*** Task input Section Begins ***

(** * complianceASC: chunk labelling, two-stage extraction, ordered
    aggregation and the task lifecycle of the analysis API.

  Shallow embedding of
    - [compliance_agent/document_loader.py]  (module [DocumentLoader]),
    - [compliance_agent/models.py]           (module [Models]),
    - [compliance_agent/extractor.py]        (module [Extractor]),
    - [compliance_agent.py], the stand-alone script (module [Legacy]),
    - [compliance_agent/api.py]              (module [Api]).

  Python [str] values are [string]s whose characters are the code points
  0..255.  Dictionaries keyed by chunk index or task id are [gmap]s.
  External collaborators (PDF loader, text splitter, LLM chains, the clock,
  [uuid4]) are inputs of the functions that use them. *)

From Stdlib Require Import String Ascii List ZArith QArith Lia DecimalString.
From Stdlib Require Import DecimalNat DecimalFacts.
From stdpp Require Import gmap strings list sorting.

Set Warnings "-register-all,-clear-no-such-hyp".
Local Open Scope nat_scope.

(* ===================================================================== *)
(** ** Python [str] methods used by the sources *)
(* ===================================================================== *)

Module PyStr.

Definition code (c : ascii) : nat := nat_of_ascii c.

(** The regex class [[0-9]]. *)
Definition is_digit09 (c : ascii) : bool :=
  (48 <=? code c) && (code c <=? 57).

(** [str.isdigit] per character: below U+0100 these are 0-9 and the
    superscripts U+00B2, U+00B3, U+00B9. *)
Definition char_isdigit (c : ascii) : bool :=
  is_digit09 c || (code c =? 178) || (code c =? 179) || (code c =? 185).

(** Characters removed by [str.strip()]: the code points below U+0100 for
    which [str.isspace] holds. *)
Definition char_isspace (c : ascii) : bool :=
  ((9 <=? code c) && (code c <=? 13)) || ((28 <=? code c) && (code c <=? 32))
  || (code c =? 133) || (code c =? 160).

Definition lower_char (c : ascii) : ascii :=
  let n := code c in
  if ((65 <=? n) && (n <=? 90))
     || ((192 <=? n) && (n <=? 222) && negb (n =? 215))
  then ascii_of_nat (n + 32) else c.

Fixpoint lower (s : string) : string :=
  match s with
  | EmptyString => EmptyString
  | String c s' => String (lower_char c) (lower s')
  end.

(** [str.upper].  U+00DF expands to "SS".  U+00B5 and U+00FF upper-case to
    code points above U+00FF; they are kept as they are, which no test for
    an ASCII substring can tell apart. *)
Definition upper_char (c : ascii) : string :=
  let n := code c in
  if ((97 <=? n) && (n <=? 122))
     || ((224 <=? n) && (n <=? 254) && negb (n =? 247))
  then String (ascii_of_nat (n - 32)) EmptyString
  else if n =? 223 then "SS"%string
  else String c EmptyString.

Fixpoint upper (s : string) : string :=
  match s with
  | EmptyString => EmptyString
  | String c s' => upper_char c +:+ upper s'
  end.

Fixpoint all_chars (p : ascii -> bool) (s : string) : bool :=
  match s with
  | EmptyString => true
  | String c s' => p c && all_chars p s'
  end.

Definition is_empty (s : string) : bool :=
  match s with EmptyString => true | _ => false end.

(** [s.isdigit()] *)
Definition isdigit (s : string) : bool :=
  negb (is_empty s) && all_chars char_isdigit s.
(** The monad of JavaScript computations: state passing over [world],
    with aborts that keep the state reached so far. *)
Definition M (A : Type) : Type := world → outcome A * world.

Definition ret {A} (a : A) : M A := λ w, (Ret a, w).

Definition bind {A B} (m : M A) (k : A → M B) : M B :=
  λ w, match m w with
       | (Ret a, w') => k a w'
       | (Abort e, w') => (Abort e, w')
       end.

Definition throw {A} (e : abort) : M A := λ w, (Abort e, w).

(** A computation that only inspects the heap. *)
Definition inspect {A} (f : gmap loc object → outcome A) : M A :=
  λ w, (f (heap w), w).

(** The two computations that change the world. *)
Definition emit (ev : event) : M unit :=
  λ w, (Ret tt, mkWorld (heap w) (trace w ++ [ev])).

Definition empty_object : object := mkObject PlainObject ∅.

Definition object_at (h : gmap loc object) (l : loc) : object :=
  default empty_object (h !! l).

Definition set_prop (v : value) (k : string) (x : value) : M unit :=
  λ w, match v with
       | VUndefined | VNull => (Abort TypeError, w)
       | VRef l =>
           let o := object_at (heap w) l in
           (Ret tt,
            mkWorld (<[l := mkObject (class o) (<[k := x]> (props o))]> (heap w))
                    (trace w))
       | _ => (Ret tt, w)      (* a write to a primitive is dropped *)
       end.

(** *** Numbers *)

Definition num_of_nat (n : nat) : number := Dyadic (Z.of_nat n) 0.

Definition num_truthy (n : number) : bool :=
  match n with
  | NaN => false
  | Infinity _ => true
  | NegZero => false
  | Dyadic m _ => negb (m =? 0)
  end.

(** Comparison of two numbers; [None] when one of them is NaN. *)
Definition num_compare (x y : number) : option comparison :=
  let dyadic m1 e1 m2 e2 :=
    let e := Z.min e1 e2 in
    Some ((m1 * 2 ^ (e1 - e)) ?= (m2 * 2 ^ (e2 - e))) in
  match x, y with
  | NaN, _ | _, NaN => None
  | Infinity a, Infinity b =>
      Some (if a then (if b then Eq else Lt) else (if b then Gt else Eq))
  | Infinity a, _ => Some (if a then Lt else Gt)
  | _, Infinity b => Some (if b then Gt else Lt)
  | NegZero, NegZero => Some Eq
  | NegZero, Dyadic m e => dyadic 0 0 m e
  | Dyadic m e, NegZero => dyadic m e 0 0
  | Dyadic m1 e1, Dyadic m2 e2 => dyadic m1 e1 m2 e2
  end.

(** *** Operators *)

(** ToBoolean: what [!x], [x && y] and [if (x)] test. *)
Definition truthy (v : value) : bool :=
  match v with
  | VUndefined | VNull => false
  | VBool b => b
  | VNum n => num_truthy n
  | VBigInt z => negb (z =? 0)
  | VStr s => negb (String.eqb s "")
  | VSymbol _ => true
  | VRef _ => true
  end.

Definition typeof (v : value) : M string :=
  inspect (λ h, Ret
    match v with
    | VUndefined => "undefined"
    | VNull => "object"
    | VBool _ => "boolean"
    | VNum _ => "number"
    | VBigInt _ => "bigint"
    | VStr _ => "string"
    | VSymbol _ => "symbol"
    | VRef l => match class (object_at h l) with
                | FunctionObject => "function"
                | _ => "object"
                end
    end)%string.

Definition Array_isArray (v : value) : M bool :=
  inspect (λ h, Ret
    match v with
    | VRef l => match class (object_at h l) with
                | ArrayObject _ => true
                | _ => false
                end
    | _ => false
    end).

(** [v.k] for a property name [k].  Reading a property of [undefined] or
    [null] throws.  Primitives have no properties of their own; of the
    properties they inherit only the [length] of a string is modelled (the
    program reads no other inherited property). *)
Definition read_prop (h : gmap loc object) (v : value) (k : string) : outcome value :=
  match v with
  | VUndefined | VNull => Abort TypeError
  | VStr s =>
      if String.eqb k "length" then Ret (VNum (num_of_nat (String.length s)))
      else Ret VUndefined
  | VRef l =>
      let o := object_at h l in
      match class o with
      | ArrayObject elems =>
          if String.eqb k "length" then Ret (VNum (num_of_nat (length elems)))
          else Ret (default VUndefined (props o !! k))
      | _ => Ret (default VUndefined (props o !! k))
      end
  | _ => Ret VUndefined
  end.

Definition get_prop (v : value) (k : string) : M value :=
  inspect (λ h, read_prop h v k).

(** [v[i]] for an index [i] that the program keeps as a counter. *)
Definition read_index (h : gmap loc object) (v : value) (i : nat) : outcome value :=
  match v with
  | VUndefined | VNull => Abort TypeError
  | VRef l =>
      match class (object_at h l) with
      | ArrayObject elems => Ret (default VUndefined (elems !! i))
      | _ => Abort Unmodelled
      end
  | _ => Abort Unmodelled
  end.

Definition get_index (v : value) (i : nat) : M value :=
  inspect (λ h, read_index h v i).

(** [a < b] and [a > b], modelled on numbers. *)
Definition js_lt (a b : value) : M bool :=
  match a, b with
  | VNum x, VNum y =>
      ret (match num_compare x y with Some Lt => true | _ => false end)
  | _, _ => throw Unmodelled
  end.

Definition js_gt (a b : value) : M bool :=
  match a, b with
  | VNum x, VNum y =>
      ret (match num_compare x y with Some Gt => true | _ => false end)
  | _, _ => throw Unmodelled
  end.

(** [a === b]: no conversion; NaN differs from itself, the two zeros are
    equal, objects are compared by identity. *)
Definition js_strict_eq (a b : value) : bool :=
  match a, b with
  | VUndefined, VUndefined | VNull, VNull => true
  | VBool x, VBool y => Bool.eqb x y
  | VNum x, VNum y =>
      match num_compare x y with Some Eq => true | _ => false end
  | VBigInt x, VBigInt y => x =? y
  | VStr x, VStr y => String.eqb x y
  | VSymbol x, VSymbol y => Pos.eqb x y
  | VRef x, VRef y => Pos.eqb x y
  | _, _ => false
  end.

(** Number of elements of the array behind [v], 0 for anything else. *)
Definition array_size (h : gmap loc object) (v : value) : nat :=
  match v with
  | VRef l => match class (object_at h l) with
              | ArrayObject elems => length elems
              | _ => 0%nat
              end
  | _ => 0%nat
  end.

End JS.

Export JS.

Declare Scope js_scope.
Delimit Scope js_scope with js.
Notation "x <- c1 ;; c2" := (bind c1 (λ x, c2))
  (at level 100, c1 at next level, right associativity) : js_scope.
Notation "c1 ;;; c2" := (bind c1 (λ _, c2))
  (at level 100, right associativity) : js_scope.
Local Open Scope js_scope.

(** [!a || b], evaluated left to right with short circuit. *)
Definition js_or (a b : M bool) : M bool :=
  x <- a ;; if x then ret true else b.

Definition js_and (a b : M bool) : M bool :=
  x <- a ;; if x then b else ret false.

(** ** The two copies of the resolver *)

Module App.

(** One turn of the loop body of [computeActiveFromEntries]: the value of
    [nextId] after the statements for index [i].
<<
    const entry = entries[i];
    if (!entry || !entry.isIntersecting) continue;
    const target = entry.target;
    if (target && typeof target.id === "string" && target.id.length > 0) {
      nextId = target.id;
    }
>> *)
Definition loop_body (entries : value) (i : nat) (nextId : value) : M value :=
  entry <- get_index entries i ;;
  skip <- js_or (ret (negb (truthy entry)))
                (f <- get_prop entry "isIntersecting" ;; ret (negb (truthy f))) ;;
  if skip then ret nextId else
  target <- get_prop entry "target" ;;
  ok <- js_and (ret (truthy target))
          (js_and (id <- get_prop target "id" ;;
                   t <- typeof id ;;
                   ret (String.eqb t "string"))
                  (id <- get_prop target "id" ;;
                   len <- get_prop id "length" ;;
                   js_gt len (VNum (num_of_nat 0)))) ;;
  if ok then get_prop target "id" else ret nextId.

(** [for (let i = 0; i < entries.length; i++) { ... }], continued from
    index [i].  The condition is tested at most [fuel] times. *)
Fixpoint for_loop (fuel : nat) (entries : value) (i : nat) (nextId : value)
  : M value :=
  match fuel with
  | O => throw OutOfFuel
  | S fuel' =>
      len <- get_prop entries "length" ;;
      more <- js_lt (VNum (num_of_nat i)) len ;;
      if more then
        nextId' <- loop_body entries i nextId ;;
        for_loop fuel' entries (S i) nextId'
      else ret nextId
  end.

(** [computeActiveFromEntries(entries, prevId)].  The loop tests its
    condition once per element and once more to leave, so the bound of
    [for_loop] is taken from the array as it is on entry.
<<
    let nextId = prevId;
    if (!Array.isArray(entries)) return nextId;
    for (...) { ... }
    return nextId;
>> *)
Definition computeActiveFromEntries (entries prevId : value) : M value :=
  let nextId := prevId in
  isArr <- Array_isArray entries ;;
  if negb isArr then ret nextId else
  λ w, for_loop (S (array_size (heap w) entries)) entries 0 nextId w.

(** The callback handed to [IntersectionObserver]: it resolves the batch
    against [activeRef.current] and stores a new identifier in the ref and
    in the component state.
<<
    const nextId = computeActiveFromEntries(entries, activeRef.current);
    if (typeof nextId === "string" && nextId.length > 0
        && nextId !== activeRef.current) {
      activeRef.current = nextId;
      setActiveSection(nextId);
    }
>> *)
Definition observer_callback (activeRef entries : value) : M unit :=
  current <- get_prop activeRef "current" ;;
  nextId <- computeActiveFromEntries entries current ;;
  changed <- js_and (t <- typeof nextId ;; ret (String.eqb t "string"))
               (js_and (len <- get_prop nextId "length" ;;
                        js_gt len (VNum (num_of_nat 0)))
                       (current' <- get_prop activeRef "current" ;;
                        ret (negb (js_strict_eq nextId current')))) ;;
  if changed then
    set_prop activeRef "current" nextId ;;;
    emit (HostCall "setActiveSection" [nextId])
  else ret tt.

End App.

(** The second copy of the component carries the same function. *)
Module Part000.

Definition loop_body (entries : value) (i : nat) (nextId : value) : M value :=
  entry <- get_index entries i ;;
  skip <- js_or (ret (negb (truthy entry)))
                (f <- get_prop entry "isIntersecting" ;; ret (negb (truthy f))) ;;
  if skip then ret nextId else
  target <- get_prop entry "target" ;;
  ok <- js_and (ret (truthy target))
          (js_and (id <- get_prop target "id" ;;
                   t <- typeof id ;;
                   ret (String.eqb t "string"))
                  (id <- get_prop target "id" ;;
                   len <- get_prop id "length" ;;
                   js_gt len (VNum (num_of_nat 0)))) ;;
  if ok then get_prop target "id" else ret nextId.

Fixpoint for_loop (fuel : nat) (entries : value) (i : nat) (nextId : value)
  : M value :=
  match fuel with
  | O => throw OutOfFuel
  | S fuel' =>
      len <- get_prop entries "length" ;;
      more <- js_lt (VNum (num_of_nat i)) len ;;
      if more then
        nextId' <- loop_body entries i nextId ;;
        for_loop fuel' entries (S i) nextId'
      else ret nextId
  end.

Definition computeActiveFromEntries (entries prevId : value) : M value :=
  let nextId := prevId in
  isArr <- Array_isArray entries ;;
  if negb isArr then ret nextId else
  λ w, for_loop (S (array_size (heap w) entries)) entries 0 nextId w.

*** Task input Section Ends ***

**Problem requirements**
Retype exactly the lines above, from the one with "Gt else Lt)" through the one with "Definition Array_isArray (v", inclusive.

**Answer space**
  | _, Infinity b => Some (if b then Gt else Lt)
  | NegZero, NegZero => Some Eq
  | NegZero, Dyadic m e => dyadic 0 0 m e
  | Dyadic m e, NegZero => dyadic m e 0 0
  | Dyadic m1 e1, Dyadic m2 e2 => dyadic m1 e1 m2 e2
  end.

(** *** Operators *)

(** ToBoolean: what [!x], [x && y] and [if (x)] test. *)
Definition truthy (v : value) : bool :=
  match v with
  | VUndefined | VNull => false
  | VBool b => b
  | VNum n => num_truthy n
  | VBigInt z => negb (z =? 0)
  | VStr s => negb (String.eqb s "")
  | VSymbol _ => true
  | VRef _ => true
  end.

Definition typeof (v : value) : M string :=
  inspect (λ h, Ret
    match v with
    | VUndefined => "undefined"
    | VNull => "object"
    | VBool _ => "boolean"
    | VNum _ => "number"
    | VBigInt _ => "bigint"
    | VStr _ => "string"
    | VSymbol _ => "symbol"
    | VRef l => match class (object_at h l) with
                | FunctionObject => "function"
                | _ => "object"
                end
    end)%string.

Definition Array_isArray (v : value) : M bool :=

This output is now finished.